Amer Azizi
A connection between 9/11 and 3/11.
MADRID, Spain (AP) — A Moroccan fugitive sought in connection with last month’s Madrid train bombings has been indicted on charges of helping plan the September 11 attacks in the United States.
Amer Azizi helped organize a meeting in northeast Spain in July 2001 that key plotters in the U.S. attacks, including suspect suicide pilot Mohamed Atta, used to finalize details, Judge Baltasar Garzon said.
Azizi was initially included in an indictment Garzon handed down in September against Osama bin Laden and 34 other terror suspects. Azizi was charged then with belonging to a terrorist organization.
The new indictment charges Azizi with actually helping plan the September 11 attacks. Garzon accused Azizi of multiple counts of murder — “as many deaths and injuries as were committed” on September 11.
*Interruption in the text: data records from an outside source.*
(** The [switch] on the state. *)
Definition yxml_switch (x : yxml) (ch : Z) : result :=
  match x_state x with
  | YXMLS_string | YXMLS_attr0 | YXMLS_attr1 | YXMLS_attr2 | YXMLS_attr3 | YXMLS_attr4 =>
    yxml_parse_attr x ch
  | YXMLS_cd0 | YXMLS_cd1 | YXMLS_cd2 | YXMLS_comment0 | YXMLS_comment1 | YXMLS_comment2 |
    YXMLS_comment3 | YXMLS_comment4 => yxml_parse_cdata x ch
  | YXMLS_dt0 | YXMLS_dt1 | YXMLS_dt2 | YXMLS_dt3 | YXMLS_dt4 => yxml_parse_doctype x ch
  | YXMLS_elem0 | YXMLS_elem1 | YXMLS_elem2 | YXMLS_elem3 => yxml_parse_elem x ch
  | YXMLS_enc0 | YXMLS_enc1 | YXMLS_enc2 | YXMLS_enc3 => yxml_parse_enc x ch
  | YXMLS_etag0 | YXMLS_etag1 | YXMLS_etag2 => yxml_parse_etag x ch
  | YXMLS_init | YXMLS_le0 | YXMLS_le1 | YXMLS_le2 | YXMLS_le3 | YXMLS_lee1 | YXMLS_lee2 |
    YXMLS_leq0 => yxml_parse_markup x ch
  | YXMLS_misc0 | YXMLS_misc1 | YXMLS_misc2 | YXMLS_misc2a | YXMLS_misc3 => yxml_parse_misc x ch
  | YXMLS_pi0 | YXMLS_pi1 | YXMLS_pi2 | YXMLS_pi3 | YXMLS_pi4 => yxml_parse_pi x ch
  | YXMLS_std0 | YXMLS_std1 | YXMLS_std2 | YXMLS_std3 => yxml_parse_standalone x ch
  | YXMLS_ver0 | YXMLS_ver1 | YXMLS_ver2 | YXMLS_ver3 => yxml_parse_version x ch
  | YXMLS_xmldecl0 | YXMLS_xmldecl1 | YXMLS_xmldecl2 | YXMLS_xmldecl3 | YXMLS_xmldecl4 |
    YXMLS_xmldecl5 | YXMLS_xmldecl6 | YXMLS_xmldecl7 | YXMLS_xmldecl8 | YXMLS_xmldecl9 =>
    yxml_parse_xmldecl x ch
  end.

Definition yxml_parse (x : yxml) (_ch : Z) : result :=
  let ch := Z.land (u32 (_ch + 256)) 0xff in
  if ch =? 0 then ret YXML_ESYN x
  else
    let x := set_pos (x_byte x) (u64 (x_total x + 1)) (x_line x) x in
    if x_ignore x =? ch then ret YXML_OK (set_ignore 0 x)
    else
      let x := set_ignore (if ch =? 0xd then 0xa else 0) x in
      let nl := (ch =? 0xa) || (ch =? 0xd) in
      let ch := if nl then 0xa else ch in
      let x := if nl then set_pos 0 (x_total x) (u32 (x_line x + 1)) x else x in
      let x := set_pos (u64 (x_byte x + 1)) (x_total x) (x_line x) x in
      yxml_switch x ch.

Definition yxml_eof (x : yxml) : yxml_ret_t :=
  if decide (x_state x = YXMLS_misc3) then YXML_OK else YXML_EEOF.

(** * The invariant *)

(** The stack buffer holds the open names, outermost first, each between NULs. *)
Fixpoint enc (names : list (list Z)) : list Z :=
  match names with
  | [] => [0]
  | n :: names' => enc names' ++ n ++ [0]
  end.

Definition name_ok (n : list Z) : Prop := n <> [] /\ nul_free n.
The indictment was based on information provided by authorities in Britain, Turkey and the United States, Garzon said.
Azizi provided lodging for people who attended the July 2001 meeting in the Tarragona region of Spain and acted as a courier, passing on messages between plotters, Garzon said in the indictment.
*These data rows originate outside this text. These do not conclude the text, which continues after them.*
(* ===== verification/SlotMap.v ===== *)
(** Arrays of slots as finite maps.

    The server keeps its data in arrays whose elements have an [active] flag
    and a key.  The class [Slotted] states what such an element type offers;
    the theorems say that such an array implements a partial map from keys to
    elements, as long as no key is active twice.  The roster and the private
    storage are instances. *)

From Stdlib Require Import ZArith Lia Bool.
From stdpp Require Import base list numbers option sets.
From S2P Require Import Prelude.

Open Scope Z_scope.

(** A [for] loop that leaves with [break] at the first element with [p]: the
    index of that element. *)
Fixpoint first_index {A} (p : A -> bool) (l : list A) : option nat :=
  match l with
  | [] => None
  | x :: l' => if p x then Some O else S <$> first_index p l'
  end.

Lemma first_index_Some {A} (p : A -> bool) (l : list A) (i : nat) :
  first_index p l = Some i ->
  exists x, l !! i = Some x /\ p x = true /\ forall j y, (j < i)%nat -> l !! j = Some y -> p y = false.
Proof.
  revert i; induction l as [|x l IH]; intros i; simpl; [done|].
  destruct (p x) eqn:E; [intros [= <-]; exists x; split_and!; [done|done|lia]|].
  destruct (first_index p l) as [k|]; [|done]. intros [= <-].
  destruct (IH k eq_refl) as (y & H1 & H2 & H3). exists y. split_and!; [done|done|].
  intros [|j] z Hj Hz; simpl in Hz; [congruence|]. apply (H3 j z); [lia|done].
Qed.

Lemma first_index_None {A} (p : A -> bool) (l : list A) :
  first_index p l = None <-> forall i x, l !! i = Some x -> p x = false.
Proof.
  induction l as [|y l IH]; simpl; [done|]. destruct (p y) eqn:E.
  - split; [done|]. intros H. specialize (H O y eq_refl). congruence.
  - destruct (first_index p l) as [k|].
    + split; [done|]. intros H. exfalso.
      assert (None = Some k) as [=]; symmetry. apply IH. intros i x. apply (H (S i) x).
    + split; [|done]. intros _ [|i] x Hx; simpl in Hx; [congruence|]. by eapply (proj1 IH).
Qed.

Lemma first_index_ext {A} (p q : A -> bool) (l : list A) :
  (forall x, p x = q x) -> first_index p l = first_index q l.
Proof. intros H. induction l as [|x l IH]; simpl; [done|]. by rewrite H, IH. Qed.

Class Slotted (A K : Type) := {
  slot_active : A -> bool;
  slot_key : A -> K
}.

Section slots.
Context {A K : Type} `{!Slotted A K} `{!EqDecision K}.

Definition holds (k : K) (e : A) : bool := slot_active e && bool_decide (slot_key e = k).

(** The map an array stands for. *)
Definition get (l : list A) (k : K) : option A := i ← first_index (holds k) l; l !! i.

(** No key is active twice. *)
Definition unique (l : list A) : Prop :=
  forall i j a b, l !! i = Some a -> l !! j = Some b -> slot_active a = true ->
    slot_active b = true -> slot_key a = slot_key b -> i = j.

Lemma holds_spec k e : holds k e = true <-> slot_active e = true /\ slot_key e = k.
Proof. unfold holds. by rewrite andb_true_iff, bool_decide_eq_true. Qed.

Lemma get_Some l k e :
  unique l -> get l k = Some e <-> exists i, l !! i = Some e /\ slot_active e = true /\ slot_key e = k.
Proof.
  intros Hu. unfold get. split.
  - destruct (first_index (holds k) l) as [i|] eqn:E; [|done]. simpl. intros Hi.
    apply first_index_Some in E as (x & Hx & Hh & _). simplify_eq.
    apply holds_spec in Hh as [Ha Hk]. eauto.
  - intros (i & Hi & Ha & Hk). destruct (first_index (holds k) l) as [j|] eqn:E; simpl.
    + apply first_index_Some in E as (x & Hx & Hh & _). apply holds_spec in Hh as [Hax Hkx].
      assert (i = j) as -> by (eapply Hu; eauto; congruence). done.
    + rewrite first_index_None in E. specialize (E i e Hi).
      assert (holds k e = true) by (by apply holds_spec). congruence.
Qed.

Lemma get_None l k :
  get l k = None <-> first_index (holds k) l = None.
Proof.
  unfold get. destruct (first_index (holds k) l) as [i|] eqn:E; simpl; [|done].
  apply first_index_Some in E as (x & -> & _). done.
Qed.

Lemma get_ext l l' :
  unique l -> unique l' ->
  (forall k e, (exists i, l !! i = Some e /\ slot_active e = true /\ slot_key e = k) <->
               (exists i, l' !! i = Some e /\ slot_active e = true /\ slot_key e = k)) ->
  forall k, get l k = get l' k.
Proof.
  intros Hu Hu' H k. apply option_eq. intros e. rewrite !get_Some by done. apply H.
Qed.

(** Writing an active entry of key [k] to a slot that was free, or held [k],
    while no other slot holds [k]. *)
Lemma put_slot (f : A -> A) (l : list A) (i : nat) (e : A) (k : K) :
  unique l -> l !! i = Some e -> slot_active (f e) = true -> slot_key (f e) = k ->
  (holds k e = true \/ slot_active e = false /\ first_index (holds k) l = None) ->
  unique (alter f i l) /\
  forall k', get (alter f i l) k' = if decide (k' = k) then Some (f e) else get l k'.
Proof.
  intros Hu Hi Ha Hk Hslot.
  assert (forall j x, alter f i l !! j = Some x ->
            (j = i /\ x = f e) \/ (j <> i /\ l !! j = Some x)) as Hl.
  { intros j x Hx. destruct (decide (j = i)) as [->|Hne].
    - rewrite list_lookup_alter_eq, Hi in Hx. simplify_eq/=. by left.
    - rewrite list_lookup_alter_ne in Hx by done. by right. }
  assert (forall j x, j <> i -> l !! j = Some x -> slot_active x = true -> slot_key x <> k) as Hother.
  { intros j x Hne Hx Hax Hkx. destruct Hslot as [Hh|[_ Hnone]].
    - apply holds_spec in Hh as [Hae Hke]. apply Hne. eapply Hu; eauto. congruence.
    - rewrite first_index_None in Hnone. specialize (Hnone j x Hx).
      assert (holds k x = true) by (by apply holds_spec). congruence. }
  assert (unique (alter f i l)) as Hu'.
  { intros j1 j2 a b H1 H2 Ha1 Ha2 Hk12.
    destruct (Hl _ _ H1) as [[-> ->]|[N1 L1]], (Hl _ _ H2) as [[-> ->]|[N2 L2]]; [done| | |].
    - exfalso. eapply (Hother j2 b); eauto. congruence.
    - exfalso. eapply (Hother j1 a); eauto. congruence.
    - eapply Hu; eauto. }
  split; [done|]. intros k'. apply option_eq. intros x. rewrite get_Some by done.
  destruct (decide (k' = k)) as [->|Hkk].
  - split.
    + intros (j & Hx & Hax & Hkx). destruct (Hl _ _ Hx) as [[-> ->]|[N L]]; [done|].
      exfalso. by eapply (Hother j x).
    + intros [= <-]. exists i. split; [|done]. by rewrite list_lookup_alter_eq, Hi.
  - rewrite get_Some by done. split.
    + intros (j & Hx & Hax & Hkx). destruct (Hl _ _ Hx) as [[-> ->]|[N L]]; [congruence|]. eauto.
    + intros (j & Hx & Hax & Hkx). exists j. split; [|done].
      rewrite list_lookup_alter_ne; [done|]. intros ->. simplify_eq.
      destruct Hslot as [Hh|[Hf _]]; [|congruence]. apply holds_spec in Hh as [_ Hke]. congruence.
Qed.

(** Clearing the active flag of the slot that holds [k]. *)
Lemma clear_slot (f : A -> A) (l : list A) (i : nat) (k : K) :
  unique l -> first_index (holds k) l = Some i -> (forall e, slot_active (f e) = false) ->
  unique (alter f i l) /\
  forall k', get (alter f i l) k' = if decide (k' = k) then None else get l k'.
Proof.
  intros Hu Hi Hf. apply first_index_Some in Hi as (e & Hi & Hh & _).
  apply holds_spec in Hh as [Hae Hke].
  assert (forall j x, alter f i l !! j = Some x -> slot_active x = true -> j <> i /\ l !! j = Some x) as Hl.
  { intros j x Hx Hax. destruct (decide (j = i)) as [->|Hne].
    - rewrite list_lookup_alter_eq, Hi in Hx. simplify_eq/=. by rewrite Hf in Hax.
    - rewrite list_lookup_alter_ne in Hx by done. done. }
  assert (unique (alter f i l)) as Hu'.
  { intros j1 j2 a b H1 H2 Ha1 Ha2 Hk12.
    destruct (Hl _ _ H1 Ha1) as [_ L1], (Hl _ _ H2 Ha2) as [_ L2]. eapply Hu; eauto. }
  split; [done|]. intros k'. apply option_eq. intros x. rewrite get_Some by done.
  destruct (decide (k' = k)) as [->|Hkk].
  - split; [|done]. intros (j & Hx & Hax & Hkx). destruct (Hl _ _ Hx Hax) as [N L].
    exfalso. apply N. eapply Hu; eauto. congruence.
  - rewrite get_Some by done. split.
    + intros (j & Hx & Hax & Hkx). destruct (Hl _ _ Hx Hax) as [N L]. eauto.
    + intros (j & Hx & Hax & Hkx). exists j. split; [|done].
      rewrite list_lookup_alter_ne; [done|]. intros ->. simplify_eq.
Qed.

(** Changing one slot keeps the keys distinct when no other active slot has the
    new key. *)
Lemma unique_alter (f : A -> A) (l : list A) (i : nat) :
  unique l ->
  (forall e j b, l !! i = Some e -> slot_active (f e) = true -> j <> i -> l !! j = Some b ->
     slot_active b = true -> slot_key b <> slot_key (f e)) ->
  unique (alter f i l).
Proof.
  intros Hu Hf.
  assert (forall j x, alter f i l !! j = Some x ->
            (exists e, j = i /\ l !! i = Some e /\ x = f e) \/ (j <> i /\ l !! j = Some x)) as Hl.
  { intros j x Hx. destruct (decide (j = i)) as [->|Hne].
    - rewrite list_lookup_alter_eq in Hx. destruct (l !! i) as [e|]; simplify_eq/=. left. eauto.
    - rewrite list_lookup_alter_ne in Hx by done. by right. }
  intros j1 j2 a b H1 H2 Ha1 Ha2 Hk.
  destruct (Hl _ _ H1) as [(e1 & -> & L1 & ->)|[N1 L1]], (Hl _ _ H2) as [(e2 & -> & L2 & ->)|[N2 L2]].
  - done.
  - exfalso. by eapply (Hf e1 j2 b).
  - exfalso. by eapply (Hf e2 j1 a).
  - eapply Hu; eauto.
Qed.

Lemma unique_replicate n e : slot_active e = false -> unique (replicate n e).
Proof.
  intros He i j a b Hi _ Ha. apply lookup_replicate in Hi as [-> _]. congruence.
Qed.

End slots.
The judge described Azizi as the right-hand man of Imad Yarkas, jailed in November 2001 on charges of leading a Spain-based al Qaeda cell that allegedly provided financing and logistics for planners of the September 11 attacks.
Azizi fled Spain in November 2001, shortly after a wave of arrests that netted Yarkas and more than a dozen other al Qaeda suspects.
The Interior Ministry released a photo of Azizi this month, calling him a suspect in the March 11 train bombings in Madrid, in which 191 people died and more than 2,000 were injured.